Segment Start: Record extracts
(** ** Teardown *)

(** Teardown is idempotent on a state whose registries are apart. *)
Lemma handleDisconnect_idempotent st ws :
  mutex st →
  handleDisconnect (handleDisconnect st ws) ws = handleDisconnect st ws.
Proof.
  intros M. unfold handleDisconnect at 2 3.
  destruct (sessionCode_of st ws) as [c|] eqn:Hc.
  2:{ unfold handleDisconnect. by rewrite Hc. }
  case_bool_decide as Hempty.
  { unfold handleDisconnect. rewrite Hc. by rewrite bool_decide_eq_true_2. }
  case_bool_decide as Hw.
  - unfold handleDisconnect, sessionCode_of. simpl.
    unfold sessionCode_of in Hc. rewrite Hc.
    rewrite bool_decide_eq_false_2 by done.
    rewrite lookup_delete_eq. rewrite bool_decide_eq_false_2 by done.
    destruct (M c) as [E|E]; [congruence|]. by rewrite E.
  - destruct (sessions st !! c) as [s|] eqn:Hs.
    + unfold handleDisconnect, sessionCode_of. simpl.
      unfold sessionCode_of in Hc.
      assert (conns (if is_open st (other_side st ws s)
                     then send (other_side st ws s) peer_disconnected st else st)
              = conns st) as -> by by destruct (is_open st _).
      rewrite Hc. rewrite bool_decide_eq_false_2 by done.
      assert (waitingHosts (if is_open st (other_side st ws s)
                     then send (other_side st ws s) peer_disconnected st else st)
              = waitingHosts st) as -> by by destruct (is_open st _).
      rewrite bool_decide_eq_false_2 by done.
      by rewrite lookup_delete_eq.
    + unfold handleDisconnect. rewrite Hc.
      rewrite bool_decide_eq_false_2 by done.
      rewrite bool_decide_eq_false_2 by done. by rewrite Hs.
Qed.

(** Teardown changes nothing when the connection is not the waiting host of
    its code and no session is stored under the code. *)
Lemma handleDisconnect_noop st ws c :
  sessionCode_of st ws = Some c →
  waitingHosts st !! c ≠ Some ws → sessions st !! c = None →
  handleDisconnect st ws = st.
Proof.
  intros Hc Hw Hs. unfold handleDisconnect. rewrite Hc.
  case_bool_decide; [done|]. rewrite bool_decide_eq_false_2 by done.
  by rewrite Hs.
Qed.

(** Teardown ends whatever session is stored under the code of the
    connection, member or not. *)
Lemma handleDisconnect_ends_any_session st ws c s :
  sessionCode_of st ws = Some c → c ≠ "" →
  waitingHosts st !! c ≠ Some ws → sessions st !! c = Some s →
  sessions (handleDisconnect st ws) !! c = None ∧
  (is_open st (other_side st ws s) = true →
   sent (handleDisconnect st ws) =
     sent st ++ [Send (other_side st ws s) peer_disconnected]).
Proof.
  intros Hc Hne Hw Hs. unfold handleDisconnect. rewrite Hc.
  rewrite !bool_decide_eq_false_2 by done. rewrite Hs. simpl.
  split; [apply lookup_delete_eq|]. by intros ->.
Qed.

(** C6: teardown is not confined to the entries the connection owns.
    Connection 1 was the client of a session under [ABC123XYZ] that ended
    when its host closed; connections 2 and 3 have since paired under the
    same code.  Neither registry holds the code on behalf of connection 1,
    yet its [close] deletes the session of 2 and 3 and sends
    [peer_disconnected] to connection 2: the session branch of
    [handleDisconnect] lacks the identity test of the waiting-host branch.
    Nor is teardown idempotent: after a paired host has registered its code
    again, a first teardown removes its waiting entry and a second one goes
    on to end the session. *)
Theorem C6_teardown_ends_a_session_of_others :
  (let st := run initial code_reused_by_others in
   sessionCode_of st 1 = Some ABC123XYZ ∧
   waitingHosts st !! ABC123XYZ = None ∧
   sessions st !! ABC123XYZ = Some {| host := 2; client := 3 |} ∧
   sessions (step st (Close 1)) !! ABC123XYZ = None ∧
   sent (step st (Close 1)) = sent st ++ [Send 2 peer_disconnected]) ∧
  (let st := run initial host_registers_again in
   let once := handleDisconnect st 0 in
   let twice := handleDisconnect once 0 in
   sessions once !! ABC123XYZ = Some {| host := 0; client := 1 |} ∧
   sent once = sent st ∧
   sessions twice !! ABC123XYZ = None ∧
   sent twice = sent st ++ [Send 1 peer_disconnected]).
Proof. vm_compute. done. Qed.

(** ** The liveness sweep *)

Lemma sweep_one_conns st w : conns (sweep_one st w) = alter swept w (conns st).
Proof.
  unfold sweep_one, alive. apply map_eq. intros i.
  destruct (conns st !! w) as [x|] eqn:Hx.
  - destruct (isAlive x) eqn:Ha; simpl; rewrite ?handleDisconnect_conns.
    + alter_at i w. rewrite Hx. simpl. unfold swept. by rewrite Ha.
    + alter_at i w. rewrite Hx. simpl. unfold swept. by rewrite Ha.
  - simpl. rewrite handleDisconnect_conns.
    alter_at i w. by rewrite Hx.
Qed.

Lemma sweep_conns l st w :
  NoDup l →
  conns (foldl sweep_one st l) !! w =
    if decide (w ∈ l) then swept <$> conns st !! w else conns st !! w.
Proof.
  intros Hnd. revert st. induction Hnd as [|w0 l Hw0 Hnd IH]; intros st.
  - destruct (decide (w ∈ [])) as [Hin|_]; [|done]. by apply elem_of_nil in Hin.
  - change (foldl sweep_one st (w0 :: l)) with (foldl sweep_one (sweep_one st w0) l).
    rewrite IH, sweep_one_conns.
    destruct (decide (w ∈ l)) as [Hin'|Hin'];
      destruct (decide (w ∈ w0 :: l)) as [Hin|Hin].
    + assert (w ≠ w0) by (by intros ->). by rewrite lookup_alter_ne.
    + destruct Hin. by right.
    + apply elem_of_cons in Hin as [->|?]; [|done]. by rewrite lookup_alter_eq.
    + rewrite lookup_alter_ne; [done|]. intros ->. destruct Hin. by left.
Qed.

Lemma sweep_one_alive_ne st w w' :
  w' ≠ w → alive (sweep_one st w) w' = alive st w'.
Proof.
  intros Hne. unfold alive. by rewrite sweep_one_conns, lookup_alter_ne.
Qed.

Lemma handleDisconnect_sent st ws :
  ∃ d, sent (handleDisconnect st ws) = sent st ++ d ∧
       ∀ a, a ∈ d → ∃ o, a = Send o peer_disconnected.
Proof.
  assert (∃ d : list Action, sent st = sent st ++ d ∧
            ∀ a, a ∈ d → ∃ o, a = Send o peer_disconnected) as Hnil.
  { exists []. split; [by rewrite app_nil_r|]. by intros a ?%elem_of_nil. }
  unfold handleDisconnect. destruct (sessionCode_of st ws) as [c|]; [|done].
  repeat case_bool_decide; try done.
  destruct (sessions st !! c) as [s|]; [|done]. simpl.
  destruct (is_open st (other_side st ws s)); [|done]. simpl.
  eexists. split; [done|]. intros a ->%list_elem_of_singleton. by eexists.
Qed.

Lemma sweep_one_sent st w :
  ∃ d, sent (sweep_one st w) = sent st ++ d ∧
       (∀ w', Ping w' ∈ d ↔ w' = w ∧ alive st w = true) ∧
       (∀ w', Terminate w' ∈ d ↔ w' = w ∧ alive st w = false).
Proof.
  unfold sweep_one. destruct (alive st w) eqn:Ha; simpl.
  - exists [Ping w]. split; [done|]. split; intros w'.
    + rewrite list_elem_of_singleton. split; [by intros [= ->]|by intros [-> _]].
    + rewrite list_elem_of_singleton. split; [done|by intros [_ ?]].
  - destruct (handleDisconnect_sent st w) as (d & -> & Hd).
    exists (d ++ [Terminate w]). split; [by rewrite app_assoc|].
    split; intros w'; rewrite elem_of_app, list_elem_of_singleton.
    + split; [|by intros [_ ?]]. intros [Hin|?]; [|done].
      by destruct (Hd _ Hin).
    + split; [|intros [-> _]; by right]. intros [Hin|[= ->]]; [|done].
      by destruct (Hd _ Hin).
Qed.

Lemma sweep_sent l st :
  NoDup l →
  ∃ d, sent (foldl sweep_one st l) = sent st ++ d ∧
       (∀ w', Ping w' ∈ d ↔ w' ∈ l ∧ alive st w' = true) ∧
       (∀ w', Terminate w' ∈ d ↔ w' ∈ l ∧ alive st w' = false).
Proof.
  intros Hnd. revert st. induction Hnd as [|w l Hw Hnd IH]; intros st; simpl.
  - exists []. split; [by rewrite app_nil_r|].
    split; intros w'; split; try by intros ?%elem_of_nil.
    all: by intros [?%elem_of_nil _].
  - destruct (sweep_one_sent st w) as (d1 & E1 & HP1 & HT1).
    destruct (IH (sweep_one st w)) as (d2 & E2 & HP2 & HT2).
    exists (d1 ++ d2). split; [by rewrite E2, E1, app_assoc|].
    split; intros w'; rewrite elem_of_app, elem_of_cons.
    + rewrite HP1, HP2. split.
      * intros [[-> ?]|[Hin Ha]]; [by split; [left|]|].
        split; [by right|]. rewrite <- Ha. symmetry.
        apply sweep_one_alive_ne. by intros ->.
      * intros [[->|Hin] Ha]; [by left|]. right. split; [done|].
        rewrite <- Ha. apply sweep_one_alive_ne. by intros ->.
    + rewrite HT1, HT2. split.
      * intros [[-> ?]|[Hin Ha]]; [by split; [left|]|].
        split; [by right|]. rewrite <- Ha. symmetry.
        apply sweep_one_alive_ne. by intros ->.
      * intros [[->|Hin] Ha]; [by left|]. right. split; [done|].
        rewrite <- Ha. apply sweep_one_alive_ne. by intros ->.
Qed.

Lemma sweep_log_spec st :
  NoDup (clients st) →
  sent (pingInterval st) = sent st ++ sweep_log st ∧
  (∀ w, Ping w ∈ sweep_log st ↔ w ∈ clients st ∧ alive st w = true) ∧
  (∀ w, Terminate w ∈ sweep_log st ↔ w ∈ clients st ∧ alive st w = false).
Proof.
  intros Hnd. destruct (sweep_sent (clients st) st Hnd) as (d & E & HP & HT).
  assert (sweep_log st = d) as ->; [|done].
  unfold sweep_log, pingInterval. rewrite E. apply drop_app_length.
Qed.

(** What a teardown leaves behind under the code of the connection. *)
Lemma handleDisconnect_effect st ws c :
  sessionCode_of st ws = Some c → c ≠ "" →
  waitingHosts (handleDisconnect st ws) !! c ≠ Some ws ∧
  (waitingHosts st !! c ≠ Some ws → sessions (handleDisconnect st ws) !! c = None).
Proof.
  intros Hc Hne. unfold handleDisconnect. rewrite Hc.
  rewrite bool_decide_eq_false_2 by done.
  case_bool_decide as Hw; simpl.
  - rewrite lookup_delete_eq. done.
  - destruct (sessions st !! c) as [s|] eqn:Hs; simpl.
    + split; [by destruct (is_open st _)|]. intros _. apply lookup_delete_eq.
    + done.
Qed.

Lemma sweep_one_registries st w :
  waitingHosts (sweep_one st w) =
    (if alive st w then waitingHosts st else waitingHosts (handleDisconnect st w)) ∧
  sessions (sweep_one st w) =
    (if alive st w then sessions st else sessions (handleDisconnect st w)).
Proof. unfold sweep_one. by destruct (alive st w). Qed.

(** The sweep runs the teardown of every connection it finds dead. *)
Lemma sweep_teardown l st ws c :
  NoDup l → ws ∈ l → alive st ws = false →
  sessionCode_of st ws = Some c → c ≠ "" →
  waitingHosts (foldl sweep_one st l) !! c ≠ Some ws ∧
  (waitingHosts st !! c ≠ Some ws → sessions (foldl sweep_one st l) !! c = None).
Proof.
  intros Hnd Hin Ha Hc Hne.
  apply list_elem_of_split in Hin as (l1 & l2 & ->).
  apply NoDup_app in Hnd as (Hnd1 & Hfresh & _).
  rewrite foldl_app. simpl.
  set (st1 := foldl sweep_one st l1).
  assert (no_new_entries st st1) as [Hw1 Hs1] by apply sweep_no_new.
  assert (sessionCode_of st1 ws = Some c) as Hc1.
  { unfold st1. destruct (sweep_binding l1 st ws) as [_ E]. by rewrite E. }
  assert (alive st1 ws = false) as Ha1.
  { unfold alive, st1. rewrite sweep_conns by done.
    rewrite decide_False; [exact Ha|]. intros Hin. apply (Hfresh _ Hin). by left. }
  destruct (handleDisconnect_effect st1 ws c Hc1 Hne) as [Hw2 Hs2].
  destruct (sweep_one_registries st1 ws) as [Ew Es]. rewrite Ha1 in Ew, Es.
  destruct (sweep_no_new l2 (sweep_one st1 ws)) as [Hw3 Hs3].
  split.
  - intros Hx. apply Hw2. rewrite <- Ew. eapply lookup_weaken; eauto.
  - intros Hnw. eapply lookup_weaken_None; [|exact Hs3]. rewrite Es.
    apply Hs2. intros Hx. apply Hnw. eapply lookup_weaken; eauto.
Qed.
Segment End: Record extracts
* What the task asks *
Out of the records above, pick each line that contains the string "when".

* Answer to the exercise *
(** Teardown changes nothing when the connection is not the waiting host of
    when its host closed; connections 2 and 3 have since paired under the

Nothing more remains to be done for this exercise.